Records provided:
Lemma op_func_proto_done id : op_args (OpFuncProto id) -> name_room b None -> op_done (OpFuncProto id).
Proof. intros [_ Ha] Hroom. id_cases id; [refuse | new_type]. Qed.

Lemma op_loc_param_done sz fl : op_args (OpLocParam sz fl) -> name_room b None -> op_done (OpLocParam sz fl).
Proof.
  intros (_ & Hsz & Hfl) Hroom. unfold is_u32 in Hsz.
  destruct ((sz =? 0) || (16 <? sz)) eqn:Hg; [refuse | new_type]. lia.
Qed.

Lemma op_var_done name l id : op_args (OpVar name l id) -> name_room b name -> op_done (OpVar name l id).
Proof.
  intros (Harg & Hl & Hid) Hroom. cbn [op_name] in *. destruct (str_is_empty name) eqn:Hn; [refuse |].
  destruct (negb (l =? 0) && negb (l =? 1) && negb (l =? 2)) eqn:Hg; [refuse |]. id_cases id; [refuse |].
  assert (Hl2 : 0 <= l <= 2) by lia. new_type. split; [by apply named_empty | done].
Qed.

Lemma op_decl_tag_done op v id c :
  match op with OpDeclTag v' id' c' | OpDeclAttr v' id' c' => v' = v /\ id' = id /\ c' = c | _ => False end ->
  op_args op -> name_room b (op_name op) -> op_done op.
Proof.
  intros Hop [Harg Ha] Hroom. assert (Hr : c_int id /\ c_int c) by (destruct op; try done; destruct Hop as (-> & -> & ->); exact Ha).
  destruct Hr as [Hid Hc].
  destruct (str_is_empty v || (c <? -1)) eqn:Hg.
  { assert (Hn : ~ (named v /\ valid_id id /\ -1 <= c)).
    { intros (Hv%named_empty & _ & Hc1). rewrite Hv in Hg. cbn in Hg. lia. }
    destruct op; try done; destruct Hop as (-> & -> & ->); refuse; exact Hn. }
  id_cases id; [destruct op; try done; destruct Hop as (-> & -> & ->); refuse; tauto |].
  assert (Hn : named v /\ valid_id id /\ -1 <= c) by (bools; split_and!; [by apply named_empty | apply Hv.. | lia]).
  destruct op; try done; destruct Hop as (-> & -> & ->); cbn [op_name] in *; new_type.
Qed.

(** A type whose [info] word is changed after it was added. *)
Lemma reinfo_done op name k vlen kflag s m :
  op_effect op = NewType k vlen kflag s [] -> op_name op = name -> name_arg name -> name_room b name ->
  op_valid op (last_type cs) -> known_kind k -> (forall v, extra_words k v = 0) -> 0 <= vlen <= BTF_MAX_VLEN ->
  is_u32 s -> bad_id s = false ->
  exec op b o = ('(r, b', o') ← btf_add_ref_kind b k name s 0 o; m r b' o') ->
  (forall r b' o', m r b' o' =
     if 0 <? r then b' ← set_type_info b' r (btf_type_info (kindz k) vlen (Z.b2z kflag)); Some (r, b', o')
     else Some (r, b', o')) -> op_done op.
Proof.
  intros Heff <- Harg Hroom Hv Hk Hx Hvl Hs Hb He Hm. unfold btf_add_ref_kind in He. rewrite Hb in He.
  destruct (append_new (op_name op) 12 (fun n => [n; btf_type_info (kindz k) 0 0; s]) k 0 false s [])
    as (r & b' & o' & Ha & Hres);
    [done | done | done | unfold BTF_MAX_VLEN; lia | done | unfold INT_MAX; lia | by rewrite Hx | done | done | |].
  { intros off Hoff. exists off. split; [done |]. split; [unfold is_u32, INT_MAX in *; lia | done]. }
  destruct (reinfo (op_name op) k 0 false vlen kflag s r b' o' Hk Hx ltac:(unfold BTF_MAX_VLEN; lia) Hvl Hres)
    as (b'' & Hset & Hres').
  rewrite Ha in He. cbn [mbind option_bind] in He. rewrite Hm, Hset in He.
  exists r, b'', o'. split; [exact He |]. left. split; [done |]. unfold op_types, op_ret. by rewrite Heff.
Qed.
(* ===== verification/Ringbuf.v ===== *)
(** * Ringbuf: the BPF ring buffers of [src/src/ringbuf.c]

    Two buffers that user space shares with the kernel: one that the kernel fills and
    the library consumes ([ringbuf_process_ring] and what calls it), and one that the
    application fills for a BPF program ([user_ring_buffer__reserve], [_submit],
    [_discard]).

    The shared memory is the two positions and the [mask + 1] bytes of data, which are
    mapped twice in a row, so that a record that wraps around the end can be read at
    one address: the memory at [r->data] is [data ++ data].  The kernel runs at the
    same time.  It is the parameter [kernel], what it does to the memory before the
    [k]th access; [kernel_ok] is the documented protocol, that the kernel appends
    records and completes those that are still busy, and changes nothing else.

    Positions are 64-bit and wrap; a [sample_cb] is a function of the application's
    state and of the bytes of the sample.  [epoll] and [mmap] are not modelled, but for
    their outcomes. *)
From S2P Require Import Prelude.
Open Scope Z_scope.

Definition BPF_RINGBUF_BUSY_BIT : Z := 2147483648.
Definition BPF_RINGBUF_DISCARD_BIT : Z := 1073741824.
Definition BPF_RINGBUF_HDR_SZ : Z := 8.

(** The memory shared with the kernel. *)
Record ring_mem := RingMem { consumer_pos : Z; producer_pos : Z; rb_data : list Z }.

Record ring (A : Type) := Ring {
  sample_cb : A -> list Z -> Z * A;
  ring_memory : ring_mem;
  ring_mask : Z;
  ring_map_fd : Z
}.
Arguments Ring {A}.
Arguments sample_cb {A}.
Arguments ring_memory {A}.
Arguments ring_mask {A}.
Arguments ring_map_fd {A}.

About this task:
Of the entries above, repeat exactly the lines from the line with "intros Heff <- Harg" through the line with "as (r & b' & o' & Ha & Hres);", both of them included.

Exercise answer:
  intros Heff <- Harg Hroom Hv Hk Hx Hvl Hs Hb He Hm. unfold btf_add_ref_kind in He. rewrite Hb in He.
  destruct (append_new (op_name op) 12 (fun n => [n; btf_type_info (kindz k) 0 0; s]) k 0 false s [])
    as (r & b' & o' & Ha & Hres);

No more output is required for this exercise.